Business Insider’s unathorised biography of Yahoo CEO Marissa Mayer is both enlightening and scary while giving some insight into the psyche of the tech industry.
Nicholas Carlson’s story tells the warts and all tale to date of a gifted, focused and difficult to work with lady who’s been given the opportunity to lead one of the Dot Com era’s great successes back into relevance. It’s a very good read.
Two things jump out in the story; Mayer’s desire to surround herself with talented people and her chronic lateness.
When asked why she decided to work at a scrappy startup called Google, which see saw as only having a two percent chance of success, Mayer tells her ‘Laura Beckman story’ of her school friend who chose to spend a season on the bench of her school varsity volleyball team rather than play in the juniors.
Just as Laura became a better volleyball player by training with the best team, Mayer figured she’d learn so much more from the smart folk at Google. It was a bet that paid off spectacularly.
Chronic lateness is something else Mayer picked up from Google. Anyone whose dealt with the company is used to spending time sitting around their funky reception areas or meeting rooms waiting for a way behind schedule Googler.
To be fair to Google, chronic lateness is a trait common in the tech industry – it’s a sector that struggles with the concept of sticking to a schedule.
One of the worst examples I came across was at IBM where I arrived quarter of an hour before a conference was due to start. There was no-one there.
At the appointed time, a couple of people wandered in. Twenty minutes later I was about to leave when the organiser showed up, “no problem – a few people are running late,” he said.
The conference kicked off 45 minutes late to a full room. As people casually strolled in I realised that starting nearly an hour late was normal.
It would drive me nuts. Which is one reason among many that I’ll never get a job working with Marissa Mayer, Google or IBM.
A few weeks ago, I had to explain the chronic lateness of techies to an event organiser who was planning on using a technical speaker for closing keynote.
“Don’t do it,” I begged and went on to describe how they were likely to take 45 minutes to deliver a twenty minute locknote – assuming they showed up on time.
The event organiser decided to look for a motivational speaker instead.
Recently I had exactly this situation with a telco executive who managed to blow through their alloted twenty minutes, a ten minute Q&A and the closing thanks.

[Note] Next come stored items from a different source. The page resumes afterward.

(* ===== verification/Processing.v ===== *)
(** * Processing committed events (cmd/main.go)

    What a worker of the pipeline, and the replay at start-up, does with an
    event: settle its trade or end its order, write down what failed, and mark
    the outbox row.  Everything here returns; an error of a service becomes a
    row or a [false].

    The services, the guard and the stores are never nil in the running program;
    metrics and log lines are left out.  Broadcasts are returned instead of sent.
    A struct that is settled again after a failed attempt carries the id of that
    attempt's row; the model draws a new one.  [now] is the clock. *)
From S2P Require Import Prelude Decimal Model Errors Fee Matching Database Ledger Sha256 OrderLedger Settlement SettlementBatch HoldCoordinator OrderService Transfers FailureStores Dispatcher.
From Stdlib Require Import Lia Ascii.

Section Processing.
Context {DL : DecimalLib} {TX : ErrorTexts}.
Local Open Scope Z_scope.

(** ** Attempts *)

(** The error of a call as a value. *)
Definition attempt {A} (m : M A) : M (result error A) := fun w => let '(r, w') := m w in (Ok r, w').

Definition is_ok {A} (r : result error A) : bool := match r with Ok _ => true | Err _ => false end.

(** [len(transientRetryDelays)] *)
Definition transientRetries : nat := 3.

(** A call, and again while its error is retryable, [n] times at most. *)
Fixpoint retry_while {A} (retryable : error -> bool) (n : nat) (m : M A) : M (result error A) :=
  r ← attempt m;
  match n, r with
  | S n, Err e => if retryable e then retry_while retryable n m else mret r
  | _, _ => mret r
  end.

Definition retryTransient {A} (m : M A) : M (result error A) := retry_while IsTransientSettlementError transientRetries m.

Definition isRetryableCompletionError (err : error) : bool :=
  IsTransientSettlementError err || bool_decide (DomainErrorKind err = Some ErrorKindConflict).

Definition errDependencyOpen : error := Errorf "terminal deferred: preceding settlement is still OPEN" [].

(** With a guard. *)
Definition dependencyBlocked (orderID : N) : M bool := HasOpenFailureForOrder orderID.

(** ** Queues of the workers *)

Definition executionEventCoinSymbol (event : ExecutionEvent) : string :=
  match event with
  | EvTrade trade => t_CoinSymbol trade
  | EvMarketOrderDone d => d_CoinSymbol d
  | EvOrderCancelled c => c_CoinSymbol c
  end.

(** [hash/fnv] New32a *)
Fixpoint fnv32a_from (hash : Z) (s : string) : Z :=
  match s with
  | EmptyString => hash
  | String c s' => fnv32a_from (Z.lxor hash (Z.of_N (N_of_ascii c)) * 16777619 mod 2 ^ 32) s'
  end.
Definition fnv32a (s : string) : Z := fnv32a_from 2166136261 s.

Definition settlementWorkerIndex (coinSymbol : string) (workerCount : Z) : Z :=
  if workerCount <=? 1 then 0 else fnv32a coinSymbol mod (workerCount mod 2 ^ 32).

(** ** Broadcasts *)

(** One message per symbol, symbols and trades in the order they come in. *)
Definition add_symbol (symbols : list string) (trade : Trade) : list string :=
  if decide (t_CoinSymbol trade ∈ symbols) then symbols else symbols ++ [t_CoinSymbol trade].
Definition broadcastSettledTrades (trades : list Trade) : list broadcastMessage :=
  map (fun symbol => mkMessage symbol (filter (fun trade => t_CoinSymbol trade = symbol) trades)) (foldl add_symbol [] trades).

(** ** One trade *)

(** What settling leaves in the caller's struct, but for the id. *)
Definition written_back (trade0 : Trade) : Trade :=
  match prepareTradeForSettlement trade0 with
  | Err _ => trade0 <| t_CoinSymbol := normalizeTradeCoinSymbol (t_CoinSymbol trade0) |>
  | Ok trade => match applyTradeFeePolicy trade with Err _ => trade | Ok trade => trade end
  end.

(** (handled, markedInTx) and what to broadcast. *)
Definition processTradeSettlement (now : Z) (trade : Trade) (outboxEventID : N) : M (bool * bool * list broadcastMessage) :=
  r ← retry_while IsTransientSettlementError transientRetries (SettleTrade trade outboxEventID);
  match r with
  | Err e =>
      recorded ← attempt (RecordFailure now (written_back trade) (Some e));
      mret (is_ok recorded, false, [])
  | Ok result =>
      let markedInTx := (0 <? outboxEventID)%N in
      mret (true, markedInTx, if sr_Applied result then broadcastSettledTrades [written_back trade] else [])
  end.

(** ** The end of an order *)

Definition completion_input (d : MarketOrderDone) : CompleteMarketOrderInput :=
  mkCompleteInput (d_OrderID d) (d_FilledAmount d) (d_FilledQuoteAmount d) (d_RemainingQuoteAmount d).

Definition deferMarketOrderDone (now : Z) (input : CompleteMarketOrderInput) (coinSymbol : string) (reason : error) : M bool :=
  r ← retryTransient (DeferCompletion now input coinSymbol (Some reason)); mret (is_ok r).

Definition processMarketOrderDone (now : Z) (d : MarketOrderDone) : M bool :=
  let input := completion_input d in
  blocked ← attempt (dependencyBlocked (d_OrderID d));
  match blocked with
  | Err depErr => deferMarketOrderDone now input (d_CoinSymbol d) depErr
  | Ok true => deferMarketOrderDone now input (d_CoinSymbol d) errDependencyOpen
  | Ok false =>
      r ← retry_while isRetryableCompletionError transientRetries (CompleteMarketOrder input);
      match r with
      | Ok _ => mret true
      | Err e =>
          recorded ← retryTransient (RecordCompletionFailure now input (d_CoinSymbol d) (Some e));
          mret (is_ok recorded)
      end
  end.

Definition deferCancellation (now : Z) (cancelled : OrderCancelled) (sourceOutboxID : N) (reason : error) : M bool :=
  r ← retryTransient (DeferCancellation now cancelled sourceOutboxID (Some reason)); mret (is_ok r).

Definition processOrderCancellationEvent (now : Z) (cancelled : OrderCancelled) (sourceOutboxID : N) : M bool :=
  blocked ← attempt (dependencyBlocked (c_OrderID cancelled));
  match blocked with
  | Err depErr => deferCancellation now cancelled sourceOutboxID depErr
  | Ok true => deferCancellation now cancelled sourceOutboxID errDependencyOpen
  | Ok false =>
      r ← retryTransient (ProcessOrderCancellation (c_OrderID cancelled));
      match r with
      | Ok _ => mret true
      | Err e =>
          recorded ← retryTransient (RecordCancellationFailure now cancelled sourceOutboxID (Some e));
          mret (is_ok recorded)
      end
  end.

(** ** One event *)

Definition processExecutionEvent (now : Z) (event : ExecutionEvent) (transactionalOutboxID sourceOutboxID : N)
    : M (bool * bool * list broadcastMessage) :=
  match event with
  | EvTrade trade => processTradeSettlement now trade transactionalOutboxID
  | EvMarketOrderDone d => handled ← processMarketOrderDone now d; mret (handled, false, [])
  | EvOrderCancelled c => handled ← processOrderCancellationEvent now c sourceOutboxID; mret (handled, false, [])
  end.

(** [TradeOutboxRepository.MarkProcessed] *)
Definition MarkProcessed (id : N) : M unit :=
  affected ← transaction (
    _ ← stmt;
    t ← get_db;
    match tb_outbox t !! id with
    | None => mret false
    | Some row => _ ← put_db (t <| tb_outbox := <[id := processed row]> (tb_outbox t) |>); mret true
    end);
  if (affected : bool) then mret tt else throw (Errorf "mark trade outbox event %d processed affected no rows" [pretty id]).

Definition processSingleOutboxEvent (now : Z) (event : OutboxEvent) : M (bool * list broadcastMessage) :=
  '(handled, markedInTx, messages) ← processExecutionEvent now (oe_Event event) (oe_OutboxID event) (oe_OutboxID event);
  if negb handled then mret (false, messages)
  else if (markedInTx : bool) then mret (true, messages)
  else _ ← attempt (MarkProcessed (oe_OutboxID event)); mret (true, messages).

(** ** A batch *)

Definition trade_of (event : OutboxEvent) : option Trade := match oe_Event event with EvTrade trade => Some trade | _ => None end.

(** Batches hold trades only. *)
Definition orders_of (event : OutboxEvent) : list N :=
  match oe_Event event with EvTrade trade => [t_BuyOrderID trade; t_SellOrderID trade] | _ => [] end.
Definition undurableOrderIDsFromTradeBatch (batch : list OutboxEvent) : list N := batch ≫= orders_of.

Definition handoff_items (batch : list OutboxEvent) : list TradeOutboxFailureItem :=
  omap (fun event => (fun trade => mkFailureItem (written_back trade) (oe_OutboxID event)) <$> trade_of event) batch.

Definition handoffStatementTimeoutBatch (now : Z) (batch : list OutboxEvent) (settlementErr : error) : M (list N) :=
  r ← attempt (RecordBatchFailuresAndMarkOutboxProcessed now (handoff_items batch) (Some settlementErr));
  mret (if is_ok r then [] else undurableOrderIDsFromTradeBatch batch).

(** The loop of the fallback: undurable orders and messages. *)
Fixpoint process_each (now : Z) (batch : list OutboxEvent) : M (list N * list broadcastMessage) :=
  match batch with
  | [] => mret ([], [])
  | event :: batch =>
      '(handled, messages) ← processSingleOutboxEvent now event;
      '(undurable, more) ← process_each now batch;
      mret (if (handled : bool) then undurable else orders_of event ++ undurable, messages ++ more)
  end.

Definition batch_items (batch : list OutboxEvent) : list TradeBatchItem :=
  map (fun event => mkTradeBatchItem (trade_of event) (oe_OutboxID event)) batch.

Fixpoint applied_trades (batch : list OutboxEvent) (results : list SettlementResult) : list Trade :=
  match batch, results with
  | event :: batch, result :: results =>
      match trade_of event with
      | Some trade => if sr_Applied result then written_back trade :: applied_trades batch results else applied_trades batch results
      | None => applied_trades batch results
      end
  | _, _ => []
  end.

Definition settleTradeBatchWithFallback (now : Z) (batch : list OutboxEvent) : M (list N * list broadcastMessage) :=
  r ← attempt (SettleTradeBatch (batch_items batch));
  match r with
  | Err e =>
      if decide (settlementErrorSQLState e = pgCodeQueryCanceled)
      then undurable ← handoffStatementTimeoutBatch now batch e; mret (undurable, [])
      else process_each now batch
  | Ok results => mret ([], broadcastSettledTrades (applied_trades batch results))
  end.
End Processing.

After two days the audience was gasping for a beer and keeping them from the bar for nearly an hour past the scheduled finish time on a Friday afternoon was a cruel and unusual punishment.
This was by no means the first time I’d encountered a telco executive running chronically over time having even seen one dragged from the stage by an MC when it became apparent their 15 minute presentation was going to take at least an hour.
It’s something I personally can’t understand as time is our greatest, and most precious, asset and wasting other people’s is a sign of arrogance and disrespect.
Whether Marissa Mayer can deliver returns to Yahoo!’s long suffering investors and board members remains to be seen, one hopes they haven’t set a timetable for those results.